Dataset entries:

▬▬▬▬▬▬

(* ===== verification/D1Port.v ===== *)
(** The data of probes/pmb1-d1-adapter/adapter.py that the adapter shares with its
    ports - windows, intents, journal entries, results and receipts - with their
    validation and their canonical text, and the [Journal] port itself.

    A time is a Python number: [At t] a finite one, [Unusable] a NaN, an infinity or
    a value of another type, which every check refuses alike. *)
From S2P Require Import Prelude Json JsonParse JsonRoundTrip Oracle Control.

(** ** Data *)

Inductive stamp := At (t : Z) | Unusable.
#[export] Instance stamp_eq_dec : EqDecision stamp.
Proof. solve_decision. Defined.

Record Window := mkWindow {
  starts_at : stamp;
  dispatch_until : stamp;
  reconcile_until : stamp;
}.
#[export] Instance Window_eq_dec : EqDecision Window.
Proof. solve_decision. Defined.

(** [PINS["manifest.json"]] *)
Definition CANDIDATE : string := "3a6b0d8fda2b07a3e4999ece220eee84c28c7d906ca4a87ed67faf693e009e50".

Record Intent := mkIntent {
  i_key : string;
  i_operation : string;
  i_expected : string;
  i_window : Window;
  i_target_id : string;
  i_candidate : string;
  i_transition_limit : Z;
}.
#[export] Instance Intent_eq_dec : EqDecision Intent.
Proof. solve_decision. Defined.

Record JournalEntry := mkJournalEntry {
  je_intent : Intent;
  je_phase : string;
  je_dispatch_claimed : bool;
  je_root_key : string;
  je_ordinal : Z;
  je_successor : option string;
  je_confirmation : option string;
}.

Record Result := mkResult {
  r_status : string;
  r_reason : string;
  r_generation : option string;
  r_state : option string;
  r_confirmed_at : option stamp;
}.
#[export] Instance Result_eq_dec : EqDecision Result.
Proof. solve_decision. Defined.

Record ConfirmedReceipt := mkConfirmedReceipt {
  cf_reference : string;
  cf_predecessor : Intent;
  cf_result : Result;
  cf_status : string;
}.

Record FixedUpdate := mkFixedUpdate { fu_sql : string; fu_expected_generation : string }.

Record CompleteRows := mkCompleteRows { cr_rows : list DictRow; cr_complete : bool }.

(** [Result(status, reason)] *)
Definition plain_result (status reason : string) : Result := mkResult status reason None None None.

(** ** Derived properties of an intent *)

Definition read_limit (i : Intent) : Z := if i_transition_limit i =? 1 then 8 else 16.
Definition next_generation_of (i : Intent) : string := str_of_int (int_of_str (i_expected i) + 1).
Definition target (i : Intent) : string := if bool_decide (i_operation i = "close") then "closed" else "open".

(** ** Validation *)

(** [generation(value, increment=...)] *)
Definition generation (value : pyval) (increment : bool) : res string :=
  match value with
  | PStr s =>
      refuse_if (negb ((1 <=? slen s) && (slen s <=? 19)) || negb (isascii s) || negb (isdecimal s)
                 || head_is "0" s || (Control.MAX_GENERATION - Z.b2z increment <? int_of_str s))
        "invalid_or_exhausted_generation" ;?
      Ok s
  | _ => Err (Refusal "invalid_or_exhausted_generation")
  end.

(** [Window.validate] *)
Definition window_validate (w : Window) : res unit :=
  match starts_at w, dispatch_until w, reconcile_until w with
  | At s, At d, At r =>
      refuse_if (negb ((0 <=? s) && (s <? d) && (d <=? r))) "invalid_window" ;?
      refuse_if (300 <? r - s) "window_exceeds_five_minute_source_ceiling"
  | _, _, _ => Err (Refusal "invalid_window")
  end.

Definition control_keys : list string := readback_keys.

(** [validate_control] *)
Definition validate_control (rows : CompleteRows) : res (string * string) :=
  refuse_if (negb (cr_complete rows)) "incomplete_control" ;?
  match cr_rows rows with
  | [row] =>
      refuse_if (negb (same_keys row control_keys)) "invalid_control" ;?
      let cell key text := bool_decide (row_get row key = PStr text) in
      refuse_if (negb (cell "singleton_type" "integer") || negb (cell "singleton_text" "1")
        || negb (cell "rowid_type" "integer") || negb (cell "rowid_text" "1")
        || negb (cell "generation_type" "integer") || negb (cell "state_type" "text")
        || negb (cell "state" "open" || cell "state" "closed")) "invalid_control" ;?
      let? g := generation (row_get row "generation_text") false in
      Ok (g, if cell "state" "open" then "open" else "closed")
  | _ => Err (Refusal "invalid_control")
  end.

Section Schema.
Context (sha256 : string → string).

Definition schema_entry_of (row : DictRow) : res json :=
  refuse_if (negb (same_keys row ["type"; "name"; "tbl_name"; "sql"])) "invalid_schema" ;?
  match row_get row "type", row_get row "name", row_get row "tbl_name" with
  | PStr type, PStr name, PStr table =>
      let? digest := match row_get row "sql" with
                     | PNone => Ok JNull
                     | PStr sql => Ok (JStr (sha256 (utf8_encode sql)))
                     | _ => Err (Refusal "invalid_schema")
                     end in
      Ok (JObj [("type", JStr type); ("name", JStr name); ("table", JStr table); ("sql_sha2_256", digest)])
  | _, _, _ => Err (Refusal "invalid_schema")
  end.

(** [validate_schema(rows, files)], on the bytes of manifest.json *)
Definition validate_schema (rows : CompleteRows) (manifest : string) : res unit :=
  refuse_if (negb (cr_complete rows)) "incomplete_schema" ;?
  let? actual := mapR schema_entry_of (cr_rows rows) in
  let? text := utf8_decode manifest in
  let? pinned := candidate_schema text in
  refuse_if (negb (json_eqb (JArr actual) pinned)) "schema_or_guard_mismatch".
End Schema.

(** ** The canonical text of an intent *)

(** A validated window holds numbers only; [allow_nan=False] refuses the rest. *)
Definition stamp_json (t : stamp) : json := match t with At t => JInt t | Unusable => JFloat "NaN" end.
Definition window_json (w : Window) : json :=
  JObj [("starts", stamp_json (starts_at w)); ("dispatch_until", stamp_json (dispatch_until w));
        ("reconcile_until", stamp_json (reconcile_until w))].
(** [asdict(intent)] *)
Definition intent_json (i : Intent) : json :=
  JObj [("key", JStr (i_key i)); ("operation", JStr (i_operation i)); ("expected", JStr (i_expected i));
        ("window", window_json (i_window i)); ("target_id", JStr (i_target_id i));
        ("candidate", JStr (i_candidate i)); ("transition_limit", JInt (i_transition_limit i))].
(** [encode(asdict(intent))] *)
Definition intent_text (i : Intent) : string := dumps (intent_json i).

Definition type_error {A} : res A := Err (External "TypeError").
Definition str_field (k : string) (d : list (string * json)) : res string :=
  match dict_get k d with Some (JStr s) => Ok s | _ => type_error end.
Definition stamp_field (k : string) (d : list (string * json)) : res stamp :=
  match dict_get k d with Some (JInt t) => Ok (At t) | _ => type_error end.

(** [Window] of the keyword arguments [value]. *)
Definition window_from (value : json) : res Window :=
  match value with
  | JObj d =>
      if negb (same_keys d ["starts"; "dispatch_until"; "reconcile_until"]) then type_error else
      let? s := stamp_field "starts" d in
      let? u := stamp_field "dispatch_until" d in
      let? r := stamp_field "reconcile_until" d in
      Ok (mkWindow s u r)
  | _ => type_error
  end.

(** [intent_from(value)] of probes/pmb1-native-d1-binding/journal.py *)
Definition intent_from (value : json) : res Intent :=
  match value with
  | JObj d =>
      let? w := match dict_get "window" d with Some j => window_from j | None => Err (External "KeyError") end in
      if negb (forallb (λ kv, str_in kv.1 ["key"; "operation"; "expected"; "window"; "target_id"; "candidate";
                                           "transition_limit"]) d) then type_error else
      let? key := str_field "key" d in
      let? operation := str_field "operation" d in
      let? expected := str_field "expected" d in
      let? target_id := str_field "target_id" d in
      let? candidate := match dict_get "candidate" d with None => Ok CANDIDATE | _ => str_field "candidate" d end in
      let? limit := match dict_get "transition_limit" d with
                    | None => Ok 1 | Some (JInt n) => Ok n | Some _ => type_error end in
      Ok (mkIntent key operation expected w target_id candidate limit)
  | _ => type_error
  end.

(** ** The port *)

(** [class Journal(Protocol)], over a world [W]. *)
Class D1Journal (W : Type) := {
  dj_latch : Intent → stamp → M W bool;
  dj_advance : Intent → Intent → ConfirmedReceipt → stamp → M W bool;
  dj_get : string → stamp → M W JournalEntry;
  dj_spend_read : string → stamp → M W bool;
  dj_claim_dispatch : string → stamp → M W bool;
  dj_claim_reconcile : string → stamp → M W bool;
  dj_settle : string → string → stamp → M W unit;
}.

(** ** Lemmas *)

Lemma generation_iff v inc s : generation v inc = Ok s ↔ generation_text v inc = Ok s.
Proof.
  destruct v as [| | | |t| |]; simpl; try done.
  destruct (negb _ || _ || _ || _) eqn:E; simpl; [done|].
  by destruct (_ <? _).
Qed.

Lemma window_validate_ok w :
  window_validate w = Ok tt → ∃ s d r, w = mkWindow (At s) (At d) (At r) ∧ 0 <= s < d ∧ d <= r ∧ r - s <= 300.
Proof.
  destruct w as [[s|] [d|] [r|]]; try done; intros H; unfold window_validate in H; cbn [starts_at dispatch_until reconcile_until] in H; try done. inv_check. inv_bool. exists s, d, r. split; [done|lia].
Qed.

(** The adapter's validator and the control module's parser agree. *)
Lemma validate_control_iff rows g st :
  validate_control rows = Ok (g, st) ↔
  cr_complete rows = true ∧ parse_readback (cr_rows rows) = Ok (mkControlReadback g st).
Proof.
  unfold validate_control, parse_readback. destruct (cr_complete rows); simpl; [|naive_solver].
  destruct (cr_rows rows) as [|row [|]]; [naive_solver| |naive_solver].
  change control_keys with readback_keys.
  destruct (same_keys row readback_keys); simpl; [|naive_solver].
  destruct (_ || _ || _ || _ || _ || _ || _); simpl; [naive_solver|].
  pose proof (generation_iff (row_get row "generation_text") false) as Hg.
  destruct (generation (row_get row "generation_text") false) as [x|e] eqn:E1, (generation_text (row_get row "generation_text") false) as [y|e'] eqn:E2; simpl.
  - assert (x = y) as -> by (destruct (Hg x) as [Hx _]; specialize (Hx eq_refl); congruence).
    destruct (bool_decide _); naive_solver.
  - destruct (Hg x) as [Hx _]. by specialize (Hx eq_refl).
  - destruct (Hg y) as [_ Hy]. by specialize (Hy eq_refl).
  - naive_solver.
Qed.

(** An intent is read back from its text. *)
Lemma intent_from_text i s d r :
  i_window i = mkWindow (At s) (At d) (At r) →
  (let? j := loads (intent_text i) in intent_from j) = Ok i.
Proof.
  intros Hw. destruct i as [k o e w t c l]. simpl in Hw. subst w. unfold intent_text.
  rewrite loads_back; [reflexivity|]. simpl. split_and!; try done; repeat constructor; set_solver.
Qed.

▬▬▬▬▬▬

■ Exercise prompt: The lines above, starting at the one with "reconcile_until : stamp;" and ending at the one with "#[export] Instance Intent_eq_dec", are the only ones to return, exactly as written.

■ Exercise response:
  reconcile_until : stamp;
}.
#[export] Instance Window_eq_dec : EqDecision Window.
Proof. solve_decision. Defined.

(** [PINS["manifest.json"]] *)
Definition CANDIDATE : string := "3a6b0d8fda2b07a3e4999ece220eee84c28c7d906ca4a87ed67faf693e009e50".

Record Intent := mkIntent {
  i_key : string;
  i_operation : string;
  i_expected : string;
  i_window : Window;
  i_target_id : string;
  i_candidate : string;
  i_transition_limit : Z;
}.
#[export] Instance Intent_eq_dec : EqDecision Intent.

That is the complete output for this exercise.